Minister of Public Works
- In office December 1963 – July 1964
- Prime Minister: Aldo Moro
- Preceded by: Fiorentino Sullo
- Succeeded by: Giacomo Mancini

Personal details
- Born: 25 November 1918 Viareggio, Kingdom of Italy
- Died: 14 July 2017 (aged 98) Viareggio, Italy
- Party: Italian Socialist Party
- Alma mater: University of Pisa

= Giovanni Pieraccini =

Italian journalist and politician (1918–2017)

Giovanni Pieraccini (25 November 1918 – 14 July 2017) was an Italian journalist and socialist politician who was a member of the Italian Socialist Party. Starting his political career in 1948, Pieraccini served in different cabinet posts in the period 1963–1974.

==Early life and education==
Pieraccini was born in Viareggio on 25 November 1918. He was given the name of his father who had died before his birth.

Pieraccini completed his high school education at the Carducci gymnasium in Viareggio. He graduated from the University of Pisa obtaining a law degree. Pieraccini participated in the resistance forces in Florence after 8 September 1943.

==Career==
After the liberation of Florence Pieraccini was made the councilor of the first democratic administration and worked as the director of a socialist weekly entitled La defense. He was editor of the newspaper of the Resistance forces entitled La Nazione del Popolo and co-director of another newspaper, Il Nuovo corriere.

Pieraccini was a deputy from 1948 to 1968. He was part of the group which assumed the leadership of the Italian Socialist Party and director of the newspaper Avanti! from 1960 to 1963. In the late 1960s Pieraccini was part of the right-wing group in the party together with Pietro Nenni and Mario Zagari. He was appointed minister of public works to the first cabinet of Prime Minister Aldo Moro in December 1963 and was in office until 23 July 1964. He served as the minister of budget in the second and third Moro cabinet (1964-1968). Pieraccini was a member of the Italian Senate from 1968 to 1976 and was the head of the socialist group at the Senate. He was appointed minister of merchant navy to the cabinet led by Mariano Rumor in 1973 and was in office until 14 March 1974. Then Pieraccini was named the minister for the coordination of scientific and technological research initiatives on 14 March 1974 to the next cabinet of Mariano Rumor which he held until November that year.

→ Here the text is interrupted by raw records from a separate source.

(** * OpenSoT aggregation layer: constraints::Aggregated, tasks::Aggregated
      and OptvarHelper, embedded as executable Rocq definitions.

    Scalars ([double]) are kept abstract behind the [Scalar] class: the
    embedding uses exactly the operations the C++ code applies to them
    (product, sum, unary minus, [<], the two [numeric_limits] sentinels).
Theorems that need arithmetic or order facts about scalars state them
as the [ScalarRing] / [ScalarOrder] laws.

An [assert] is modelled as a live check: a failing assertion ends the
computation with [Err (AssertionFailed line)], [line] being the line of
the assertion in its source file. *)

From stdpp Require Import base option list strings gmap.
From Stdlib Require Import ZArith NArith Lia.

(** ** Results of fallible code *)

Inductive failure : Type :=
| AssertionFailed (line : nat)
| DimensionMismatch
| invalid_argument (what : string).

Inductive result (A : Type) : Type :=
| Ok (a : A)
| Err (e : failure).
Arguments Ok {A} a.
Arguments Err {A} e.

Definition bind {A B : Type} (c : result A) (k : A -> result B) : result B :=
  match c with
  | Ok a => k a
  | Err e => Err e
  end.

Notation "'let*' x ':=' c 'in' k" := (bind c (fun x => k))
  (at level 10, x name, c at level 100, k at level 200).
Notation "c ';;;' k" := (bind c (fun _ => k))
  (at level 100, k at level 200, right associativity).

(** [assert(cond)] at source line [line]. *)
Definition assert_ (line : nat) (cond : bool) : result unit :=
  if cond then Ok tt else Err (AssertionFailed line).

(** Monadic left fold: a [for] loop over a list whose body may fail. *)
Fixpoint foldM {A B : Type} (f : A -> B -> result A) (a : A) (l : list B)
  : result A :=
  match l with
  | [] => Ok a
  | b :: l' => let* a' := f a b in foldM f a' l'
  end.

(** ** Scalars *)

Class Scalar (R : Type) : Type := {
  s_zero : R;
  s_one : R;
  s_add : R -> R -> R;
  s_mul : R -> R -> R;
  s_opp : R -> R;
  s_ltb : R -> R -> bool;
(** [std::numeric_limits<double>::infinity()] *)
s_infinity : R;
(** [std::numeric_limits<double>::max()] *)
s_max : R
}.

(** Laws of a commutative ring, as far as the weighting theorems use them. *)
Class ScalarRing (R : Type) `{Scalar R} : Prop := {
  s_add_0_l : forall x : R, s_add s_zero x = x;
  s_add_0_r : forall x : R, s_add x s_zero = x;
  s_mul_0_l : forall x : R, s_mul s_zero x = s_zero;
  s_mul_0_r : forall x : R, s_mul x s_zero = s_zero;
  s_mul_1_l : forall x : R, s_mul s_one x = x;
  s_mul_1_r : forall x : R, s_mul x s_one = x
}.
(** X11.  On a selector list with no non-empty group, [filters.not]
    (its strict test passing) returns the continuation itself, and
    [filters.has] and [filters.matches] return [falseFunc]; none fails
    and none touches the heap. *)
Theorem recursive_pseudos_empty next token (options : InternalOptions) context h :
  (forall g, In g token -> g = []) ->
  (truthy (strict options) && Nat.ltb 1 (length token) = false ->
   filters_not next token options context h = inr (next, h)) /\
  filters_has next token options h = inr (falseFunc, h) /\
  filters_matches next token options context h = inr (falseFunc, h).
Proof.
  intros Hall. split; [| split].
  - intros Hcheck. rewrite filters_not_compile.
    + rewrite (compileToken_all_empty _ _ _ _ Hall). reflexivity.
    + rewrite (some_containsTraversal_empty token Hall), orb_false_r. exact Hcheck.
  - unfold filters_has. rewrite (some_containsTraversal_empty token Hall).
    unfold bind, ret. simpl.
    rewrite (compileToken_all_empty _ _ _ _ Hall). reflexivity.
  - unfold filters_matches, bind.
    rewrite (compileToken_all_empty _ _ _ _ Hall). reflexivity.
Qed.
(** * fly: telemetry log manager interface and settings loader

    A shallow embedding of [log_manager.h] (the [LOG_TABLE] field table and
    the struct generated from it) and of [settings.c] (the JSON settings
    loader with its file-scope globals), followed by the properties proved
    about them. *)

From Stdlib Require Import ZArith List String Bool Lia Floats.
Import ListNotations.

Open Scope string_scope.
Open Scope Z_scope.

#[local] Set Warnings "-inexact-float".
#[local] Set Warnings "-register-all".
#[local] Set Warnings "-notation-overridden".

(* ================================================================== *)
(** ** log_manager.h : the field table                                 *)
(* ================================================================== *)

Module LogSchema.

(** The two C types that occur in the first column of [LOG_TABLE]. *)
Inductive ctype : Type := uint64_t | double.

(** Width in bits of each of the two types. *)
Definition bits (t : ctype) : Z :=
  match t with
  | uint64_t => 64
  | double => 64
  end.

Definition is_floating (t : ctype) : bool :=
  match t with
  | uint64_t => false
  | double => true
  end.

(** One [X(type, fmt, name)] line of the table. *)
Record table_row : Type := X {
  x_type : ctype;
  x_fmt : string;
  x_name : string
}.

(** [#define LOG_TABLE ...], line by line. *)
Definition LOG_TABLE : list table_row :=
  [ X uint64_t "%lld" "loop_index";
    X uint64_t "%lld" "last_step_us";

    X double "%f" "altitude";
    X double "%f" "roll";
    X double "%f" "pitch";
    X double "%f" "yaw";

    X double "%f" "u_X";
    X double "%f" "u_Y";
    X double "%f" "u_Z";
    X double "%f" "u_roll";
    X double "%f" "u_pitch";
    X double "%f" "u_yaw";

    X double "%f" "mot_1";
    X double "%f" "mot_2";
    X double "%f" "mot_3";
    X double "%f" "mot_4";
    X double "%f" "mot_5";
    X double "%f" "mot_6";
    X double "%f" "v_batt" ].

(** A member declaration [type name ;] of a C struct. *)
Record member : Type := Member {
  m_type : ctype;
  m_name : string
}.

(** [#define X(type, fmt, name) type name ;] *)
Definition X_member (r : table_row) : member :=
  Member (x_type r) (x_name r).

(** [typedef struct log_entry_t { LOG_TABLE } log_entry_t;] : the member
    list is the table expanded under the definition of [X] above. *)
Definition log_entry_t_members : list member := map X_member LOG_TABLE.

(** Byte offsets of the members of a struct all of whose members are
    eight bytes wide: each member starts where the previous one ends. *)
Fixpoint offsets_from (off : Z) (ms : list member) : list (string * Z) :=
  match ms with
  | [] => []
  | m :: rest => (m_name m, off) :: offsets_from (off + bits (m_type m) / 8) rest
  end.

Definition log_entry_t_offsets : list (string * Z) :=
  offsets_from 0 log_entry_t_members.

Definition log_entry_t_sizeof : Z :=
  fold_right (fun m acc => bits (m_type m) / 8 + acc) 0 log_entry_t_members.

(** The struct as a record: [uint64_t] members are integers in
    [0, 2^64), [double] members are binary64 floats. *)
Record log_entry_t : Type := Build_log_entry_t {
  loop_index : Z;
  last_step_us : Z;
  altitude : float;
  roll : float;
  pitch : float;
  yaw : float;
  u_X : float;
  u_Y : float;
  u_Z : float;
  u_roll : float;
  u_pitch : float;
  u_yaw : float;
  mot_1 : float;
  mot_2 : float;
  mot_3 : float;
  mot_4 : float;
  mot_5 : float;
  mot_6 : float;
  v_batt : float
}.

Following his retirement from politics in 1974 Pieraccini served as the president of the Assitalia insurance company in 1983 and president of the SEC Naval Shipyard in Viareggio. In 1986 he founded an organization with Jean-Marie Drot called RomaEuropa which initiated the Romaeuropa Festival, a cultural festival.

==Death==
Pieraccini died in Viareggio on 14 July 2017 at the age of 98.